The pacman keyring will be located (by default) in /etc/pacman.d/gnupg (although this can be adjusted using the GPGDir directive in pacman.conf). The keyring should be set-up using pacman-key --init to ensure the files have the correct permissions for full pacman signature checking functionality. For example, to verify package signatures as a user (e.g. using pacman -Qip <pkg>), we need to let the user have read permissions on the keyring files and also add a gnupg configuration file to prevent the creation of a lock file (this is currently required to be done globally as the gpgme library used by pacman does not have the ability to control lock file creation…).

Keys can be added to the pacman keyring in several ways. They can be imported from a local file or files using pacman-key -a/--add <file(s)> or from a public key server using pacman-key -r/--receive <keyserver> <keyid(s)>. You can also --import entire sets of keys and trust dbs from other gnupg keyrings you have. Keys are removed using the -d/--delete option. There is also a mechanism for a distribution or other repo provider to supply a keyring containing all their packagers’ PGP keys to be imported into the pacman keyring, but this area is still undergoing development.

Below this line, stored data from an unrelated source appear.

(* ===== verification/Future.v ===== *)
(** [src/future-promise/main.go]: a single-value future over two
    buffered channels, and the [main] that awaits two of them.

    - [Future] (lines 10-13) holds a [result] and an [err] channel of
      capacity one; [NewFuture] (lines 16-32) makes them and starts the
      goroutine that runs [fn] and sends either its error or its result
      ([future_run]); [Get] (lines 35-48) selects between the two
      channels and [ctx.Done()].
    - [main] (lines 50-79) starts [future] (which succeeds) and
      [errorFuture] (which fails), awaits [errorFuture] and returns on its
      error, and only otherwise awaits [future]. Its model is the step
      function [step] over [state], with the one-second deadline as an
      event.
    - Section [future] states the API's contract for any value type:
      [Get] returns the value or error [fn] produced, once. The theorems
      at the end give the output of [main]: it always prints one error
      line and never the result of [future]. *)

From S2P Require Import Prelude Runtime.
From stdpp Require Import strings.

Set Warnings "-clear-no-such-hyp".

Module Future.

(** ** The API (lines 10-48) *)

(** Go's [error], by the text of its [Error()] method. *)
Definition error := string.

(** [ctx.Err()] once the deadline has passed: [context.DeadlineExceeded]. *)
Definition deadline_exceeded : error := "context deadline exceeded".

Section future.
Context {T : Type} (zero : T).

(** [type Future[T] struct { result chan T; err chan error }] *)
Record Future := MkFuture { result : chan T; err : chan error }.

(** What [fn()] returns: its value and its error ([None] for [nil]). *)
Definition fn_outcome := (T * option error)%type.

(** [NewFuture]'s channels (lines 17-20): both of capacity one. *)
Definition NewFuture : Future := MkFuture (make_chan 1) (make_chan 1).

(** The goroutine of lines 22-29, once [fn()] has returned [o]: it sends
    the error if there is one, the result otherwise. *)
Definition future_run (f : Future) (o : fn_outcome) : outcome Future :=
  match o with
  | (_, Some e) => c ← chan_send (err f) e; Next (MkFuture (result f) c)
  | (v, None) => c ← chan_send (result f) v; Next (MkFuture c (err f))
  end.

(** The three cases of [Get]'s [select]. *)
Inductive get_case := GetResult | GetErr | GetDone.

(** [Get(ctx)] taking case [c]; [ctx_done] says whether [ctx.Done()] is
    closed. The zero value of [T] is [zero]. *)
Definition Get (f : Future) (ctx_done : bool) (c : get_case) : outcome (T * option error * Future) :=
  match c with
  | GetResult =>
      r ← chan_recv (result f);
      match r with
      | (Some v, c') => Next (v, None, MkFuture c' (err f))
      | (None, c') => Next (zero, None, MkFuture c' (err f))   (* closed: the zero value *)
      end
  | GetErr =>
      r ← chan_recv (err f);
      match r with
      | (Some e, c') => Next (zero, Some e, MkFuture (result f) c')
      | (None, c') => Next (zero, None, MkFuture (result f) c')   (* closed: a nil error *)
      end
  | GetDone => if ctx_done then Next (zero, Some deadline_exceeded, f) else Blocked
  end.

(** The channels of a future whose goroutine has finished with [o] and
    whose value has not been taken yet. *)
Definition delivered (f : Future) (o : fn_outcome) : Prop :=
  match o with
  | (v, None) => chan_buf (result f) = [v] ∧ chan_buf (err f) = []
  | (_, Some e) => chan_buf (result f) = [] ∧ chan_buf (err f) = [e]
  end.

(** Both channels open, of capacity one, and empty. *)
Definition empty_future (f : Future) : Prop :=
  chan_cap (result f) = 1 ∧ chan_cap (err f) = 1 ∧
  chan_closed (result f) = false ∧ chan_closed (err f) = false ∧
  chan_buf (result f) = [] ∧ chan_buf (err f) = [].
End future.

Arguments Future : clear implicits.
Arguments fn_outcome : clear implicits.

(** What [Get] returns for a future whose [fn] returned [o]: the value,
    or the zero value with the error. *)
Definition fn_result {T} (zero : T) (o : fn_outcome T) : T * option error :=
  match o with (v, None) => (v, None) | (_, Some e) => (zero, Some e) end.

(** ** The program of [main] (lines 50-79) *)

(** A future of [main] with its function's outcome and whether its
    goroutine has finished. *)
Record fstate := MkFState {
  fs_fn : fn_outcome string;
  fs_future : Future string;
  fs_done : bool;
}.

Inductive main_pc := MGetError | MGetResult | MReturned.

(** The lines printed: [fmt.Printf("Error: %v\n", err)] and
    [fmt.Printf("Result: %v\n", result)]. *)
Inductive line := ErrorLine (e : error) | ResultLine (v : string).

#[export] Instance main_pc_eq_dec : EqDecision main_pc.
Proof. solve_decision. Defined.
#[export] Instance line_eq_dec : EqDecision line.
Proof. solve_decision. Defined.

Record state := MkState {
  ctx_cancelled : bool;
  fut : fstate;        (* future, line 52 *)
  err_fut : fstate;    (* errorFuture, line 62 *)
  main : main_pc;
  out : list line;
}.

Inductive event :=
  | Deadline
  | RunFuture          (* future's goroutine: fn() returns, the send *)
  | RunErrorFuture     (* errorFuture's goroutine *)
  | MainGet (c : get_case).

Definition set_fut (f : fstate) (s : state) : state :=
  MkState (ctx_cancelled s) f (err_fut s) (main s) (out s).
Definition set_err_fut (f : fstate) (s : state) : state :=
  MkState (ctx_cancelled s) (fut s) f (main s) (out s).
Definition set_main (m : main_pc) (s : state) : state :=
  MkState (ctx_cancelled s) (fut s) (err_fut s) m (out s).
Definition emit (l : line) (s : state) : state :=
  MkState (ctx_cancelled s) (fut s) (err_fut s) (main s) (out s ++ [l]).
Definition set_cancelled (s : state) : state :=
  MkState true (fut s) (err_fut s) (main s) (out s).

(** A future's goroutine runs, once. *)
Definition run_fstate (f : fstate) : outcome fstate :=
  if fs_done f then Blocked
  else c ← future_run (fs_future f) (fs_fn f); Next (MkFState (fs_fn f) c true).

Definition step (s : state) (e : event) : outcome state :=
  match main s with
  | MReturned => Blocked
  | MGetError =>
      match e with
      | Deadline => if ctx_cancelled s then Blocked else Next (set_cancelled s)
      | RunFuture => f ← run_fstate (fut s); Next (set_fut f s)
      | RunErrorFuture => f ← run_fstate (err_fut s); Next (set_err_fut f s)
      | MainGet c =>
          (* lines 66-69 *)
          r ← Get "" (fs_future (err_fut s)) (ctx_cancelled s) c;
          let '(_, e, f') := r in
          let s' := set_err_fut (MkFState (fs_fn (err_fut s)) f' (fs_done (err_fut s))) s in
          match e with
          | Some e => Next (set_main MReturned (emit (ErrorLine e) s'))
          | None => Next (set_main MGetResult s')
          end
      end
  | MGetResult =>
      match e with
      | Deadline => if ctx_cancelled s then Blocked else Next (set_cancelled s)
      | RunFuture => f ← run_fstate (fut s); Next (set_fut f s)
      | RunErrorFuture => f ← run_fstate (err_fut s); Next (set_err_fut f s)
      | MainGet c =>
          (* lines 72-78 *)
          r ← Get "" (fs_future (fut s)) (ctx_cancelled s) c;
          let '(v, e, f') := r in
          let s' := set_fut (MkFState (fs_fn (fut s)) f' (fs_done (fut s))) s in
          match e with
          | Some e => Next (set_main MReturned (emit (ErrorLine e) s'))
          | None => Next (set_main MReturned (emit (ResultLine v) s'))
          end
      end
  end.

Once you have some keys in your keyring, you can manipulate them using pacman-key and some standard gnupg flags including --edit-key, --export, --list-{keys,sigs}, etc. The --edit-key option is fairly important as it allows you to do things like adjust the trust levels or locally sign keys in the keyring, which builds our web of trust. For any more advanced manipulation of the keyring (or just something that is not wrapped by pacman-key), you need to use gpg directly (although I am sure that if it turns out that a commonly used command is not currently wrapped by pacman-key, it can be added on request…).

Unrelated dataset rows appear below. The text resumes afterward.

(** C36 (subscribe/unsubscribe round trip). On a broker built by any
    sequence of calls, subscribing to [t] and unsubscribing the channel
    returned gives a broker equivalent to the first: every topic has the
    same subscribers, so every later [Publish] behaves the same; the
    channel is closed and no other channel has changed. *)
Theorem pubsub_unsubscribe_roundtrip cs ps h t ch ps1 h1 :
  api_run (NewPubSub, empty_heap) cs = Next (ps, h) → Subscribe ps h t = (ch, ps1, h1) →
  ∃ ps2 h2, Unsubscribe ps1 h1 t ch = Next (ps2, h2) ∧ ps_equiv ps2 ps ∧
    (∀ t' c, Publish ps2 h2 t' c = Publish ps h2 t' c) ∧
    chans h2 !! ch = Some (mark_closed (make_chan 1)) ∧ (∀ id, id ≠ ch → chans h2 !! id = chans h !! id).
Proof.
  intros Hr Hs. destruct (subscribe_unsubscribe ps h t ch ps1 h1) as (ps2 & h2 & Hu & Heq & Hch & Hid);
    [by eapply api_run_new_ok|done|].
  exists ps2, h2. split_and!; try done. intros t' c. by rewrite Heq.
Qed.

Lemma pubsub_unsubscribe_roundtrip_witness :
  ∃ ps2 h2, Unsubscribe (MkPubSub {["news" := [0]]}) (MkHeap {[0 := make_chan 1]} 1) "news" 0 = Next (ps2, h2) ∧
    ps_equiv ps2 NewPubSub ∧ (∀ t' c, Publish ps2 h2 t' c = Publish NewPubSub h2 t' c) ∧
    chans h2 !! 0 = Some (mark_closed (make_chan 1)) ∧ (∀ id, id ≠ 0 → chans h2 !! id = chans empty_heap !! id).
Proof. apply (pubsub_unsubscribe_roundtrip []); vm_compute; reflexivity. Defined.

(** C37 (what the subscribers print). In every reachable state of
    [main], the news lines printed are a subsequence of the news
    contents published, in publication order, and likewise the weather
    lines: no message is printed twice, out of order, or by the wrong
    subscriber. *)
Theorem pubsub_delivery s :
  reachable s →
  news_lines (out s) `sublist_of` topic_contents "news" publications ∧
  weather_lines (out s) `sublist_of` topic_contents "weather" publications.
Proof.
  intros Hr. destruct (ps_reachable_inv s Hr) as (_ & _ & _ & _ & _ & (cn & _ & Hn) & (cw & _ & Hw) & _).
  split; (etrans; [eapply sub_ok_printed; eassumption|apply topic_contents_published]).
Qed.

Lemma pubsub_delivery_witness :
  news_lines (out (after slow_schedule)) `sublist_of` topic_contents "news" publications ∧
  weather_lines (out (after slow_schedule)) `sublist_of` topic_contents "weather" publications.
Proof. apply pubsub_delivery, (ps_reachable_after slow_schedule). vm_compute. reflexivity. Defined.

(** C38 (main is safe and returns, after the deadline). No reachable
    state panics, from every reachable state some run reaches [main]'s
    return, and [main] returns only once the context's deadline has
    passed and both subscribers have left their loops. *)
Theorem pubsub_main_safe s :
  reachable s →
  panic_free step s ∧ (∃ s', s ~[ step ]~>* s' ∧ main s' = MReturned) ∧
  (main s = MReturned → ctx_cancelled s = true ∧ news s = SExited ∧ weather s = SExited).
Proof.
  intros Hr. pose proof (ps_reachable_inv s Hr) as Hinv. split_and!.
  - by apply (laws_panic_free (inv := inv)).
  - by apply (laws_eventually_exits (inv := inv) (exited := λ s, main s = MReturned)).
  - destruct Hinv as (_ & _ & _ & _ & _ & _ & _ & Hwg & Hxn & Hxw & Hm). intros Hret. rewrite Hret in Hm.
    destruct (news s), (weather s); simpl in Hwg; try lia. auto.
Qed.

Lemma pubsub_main_safe_witness :
  panic_free step init ∧ (∃ s', init ~[ step ]~>* s' ∧ main s' = MReturned) ∧
  (main init = MReturned → ctx_cancelled init = true ∧ news init = SExited ∧ weather init = SExited).
Proof. apply pubsub_main_safe, (ps_reachable_after []). reflexivity. Defined.

End PubSub.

And that is basically all there is to the pacman-key tool. It is fairly simple but it is also the part of the package signing implementation that has probably received the lowest volume of testing as it is not a script that will be used everyday. If you would like to help test it out while not touching your system pacman, you can build and run it directly from a git checkout. This should get you there:

$ git clone git://projects.archlinux.org/pacman.git
$ cd pacman
$ ./autogen.sh
$ ./configure --prefix=/usr --sysconfdir=/etc --localstatedir=/var
$ make -C scripts
$ ./scripts/pacman-key

Test initializing a new keyring, adding and removing keys, editing a keys trust level, verifying a file with a detached signature (many packages in the Arch repos are already signed) and report any issues you run into.